Ginsenosides are the main active ingredients in Chinese medicinal ginseng; 2,3-oxidosqualene is a precursor metabolite to ginsenosides that is present in rice. Because rice lacks a key rate-limiting enzyme (dammarenediol-II synthase, DS), rice cannot synthesize dammarane-type ginsenosides. In this study, the ginseng (Panax ginseng CA Mey.) DS gene (GenBank AB265170.1) was transformed into rice using agrobacterium, and 64 rice transgenic plants were produced. The Transfer-DNA (T-DNA) insertion sites in homozygous lines of the T2 generation were determined by using high-efficiency thermal asymmetric interlaced PCR (hiTAIL-PCR) and differed in all tested lines.
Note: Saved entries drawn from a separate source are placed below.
(* ===== verification/Cstring.v ===== *)
(** * Cstring

    The string routines of the C library that the URI code uses: character
    classes (include/ctype.h, core/ctype.c), searching, comparison and number
    parsing (core/string.c), and directory names (core/basename.c).

    A string is the list of its bytes without the terminating NUL; a pointer
    into it is an index. *)

From stdpp Require Import strings.
From S2P Require Import Prelude.
From S2P Require Import World.

(** ** Characters *)

(** A byte as a [char], which is signed on x86, promoted to [int]. *)
Definition schar (c : Z) : Z := if c <? 128 then c else c - 256.

Definition isdigit (c : Z) : bool := (0x30 <=? c) && (c <=? 0x39).
Definition isupper (c : Z) : bool := (0x41 <=? c) && (c <=? 0x5a).
Definition islower (c : Z) : bool := (0x61 <=? c) && (c <=? 0x7a).
Definition isalpha (c : Z) : bool := isupper c || islower c.
Definition isprint (c : Z) : bool := (0x20 <=? c) && (c <=? 0x7e).
Definition isspace (c : Z) : bool :=
  (c =? 0x20) || (c =? 0xc) || (c =? 0xa) || (c =? 0xd) || (c =? 0x9) || (c =? 0xb).
Definition toupper (c : Z) : Z := if islower c then c - 0x61 + 0x41 else c.

(** ** Searching and comparison *)

(** The byte at index [i]: the terminator after the last one. *)
Definition char_at (s : cstring) (i : nat) : Z := nth i s 0.

Fixpoint strchr (src : cstring) (character : Z) : option nat :=
  match src with
  | [] => if character =? 0 then Some O else None
  | b :: src =>
      if b =? character then Some O else S <$> strchr src character
  end.

Fixpoint strrchr (src : cstring) (character : Z) : option nat :=
  match src with
  | [] => None
  | b :: src =>
      match strrchr src character with
      | Some n => Some (S n)
      | None => if b =? character then Some O else None
      end
  end.

Fixpoint strstr (haystack needle : cstring) : option nat :=
  match haystack with
  | [] => None
  | _ :: rest =>
      if bool_decide (take (length needle) haystack = needle) then Some O
      else S <$> strstr rest needle
  end.

Fixpoint strncmp (first second : cstring) (max : nat) : Z :=
  match max with
  | O => 0
  | S max =>
      let diff := char_at first 0 - char_at second 0 in
      if negb (diff =? 0) then diff
      else if char_at first 0 =? 0 then 0
      else strncmp (tail first) (tail second) max
  end.

Fixpoint strncasecmp (first second : cstring) (max : nat) : Z :=
  match max with
  | O => 0
  | S max =>
      let diff := toupper (char_at first 0) - toupper (char_at second 0) in
      if negb (diff =? 0) then diff
      else if char_at first 0 =? 0 then 0
      else strncasecmp (tail first) (tail second) max
  end.

(** The comparison stops at the latest at the terminator of the first
    string, before the maximum of 2^32 - 1 characters. *)
Definition strcasecmp (first second : cstring) : Z :=
  strncasecmp first second (S (length first)).

(** ** Numbers *)

Definition digit_value (character : Z) : Z :=
  if 0x61 <=? character then character - (0x61 - 10)
  else if 0x41 <=? character then character - (0x41 - 10)
  else if character <=? 0x39 then u32 (character - 0x30)
  else character.

Fixpoint skip_spaces (s : cstring) : cstring :=
  match s with
  | c :: rest => if isspace (schar c) then skip_spaces rest else s
  | [] => []
  end.

(** The rest of the string, whether to negate, and the base. *)
Definition strtoul_pre (s : cstring) (base : Z) : cstring * bool * Z :=
  (* Skip any leading whitespace *)
  let s := skip_spaces s in
  (* Process arithmetic sign, if present *)
  let '(s, negate) :=
    if char_at s 0 =? 0x2d then (tail s, true)
    else if char_at s 0 =? 0x2b then (tail s, false)
    else (s, false) in
  (* Process base, if present *)
  if negb (base =? 0) then (s, negate, base) else
  if char_at s 0 =? 0x30 then
    let s := tail s in
    if Z.land (char_at s 0) (Z.lnot 0x20) =? 0x58
    then (tail s, negate, 16) else (s, negate, 8)
  else (s, negate, 10).

Fixpoint strtoul_digits (s : cstring) (base value : Z) : Z * cstring :=
  match s with
  | [] => (value, [])
  | c :: rest =>
      let digit := digit_value (u32 (schar c)) in
      if base <=? digit then (value, s)
      else strtoul_digits rest base (u32 (u32 (value * base) + digit))
  end.

(** The value and the rest of the string. *)
Definition strtoul (s : cstring) (base : Z) : Z * cstring :=
  let '(s, negate, base) := strtoul_pre s base in
  let '(value, s) := strtoul_digits s base 0 in
  (if negate then u32 (- value) else value, s).

(** ** Directory names *)

Definition dirname (path : cstring) : cstring :=
  match strrchr path 0x2f with
  | Some O => cs "/"
  | Some n => take n path
  | None => cs "."
  end.

(** ** Properties of all characters *)

(** A property of all the characters in a range can be checked by
    evaluation. *)
Lemma chars_checked (lo hi : Z) (P : Z -> bool) :
  forallb P ((fun i => lo + Z.of_nat i) <$> seq 0 (Z.to_nat (hi - lo))) = true ->
  forall c, lo <= c < hi -> P c = true.
Proof.
  intros H c Hc. rewrite forallb_forall in H. apply H.
  apply list_elem_of_In, list_elem_of_fmap. exists (Z.to_nat (c - lo)).
  split; [lia|]. apply elem_of_seq. lia.
Qed.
One to two copies of the T-DNA were present in each transformant, and real-time PCR and Western blotting showed that the transformed DS gene could be transcribed and highly expressed. High performance liquid chromatography (HPLC) analysis showed that the dammarane-type sapogenin 20(S)-protopanaxadiol (PPD) content was 0.35-0.59 mg/g dw and the dammarane-type sapogenin 20(S)-protopanaxatriol (PPT) content was 0.23-0.43 mg/g dw in the transgenic rice. LC/MS analysis confirmed production of PPD and PPT. These results indicate that a new "ginseng rice" germplasm containing dammarane-type sapogenins has been successfully developed by transforming the ginseng DS gene into rice.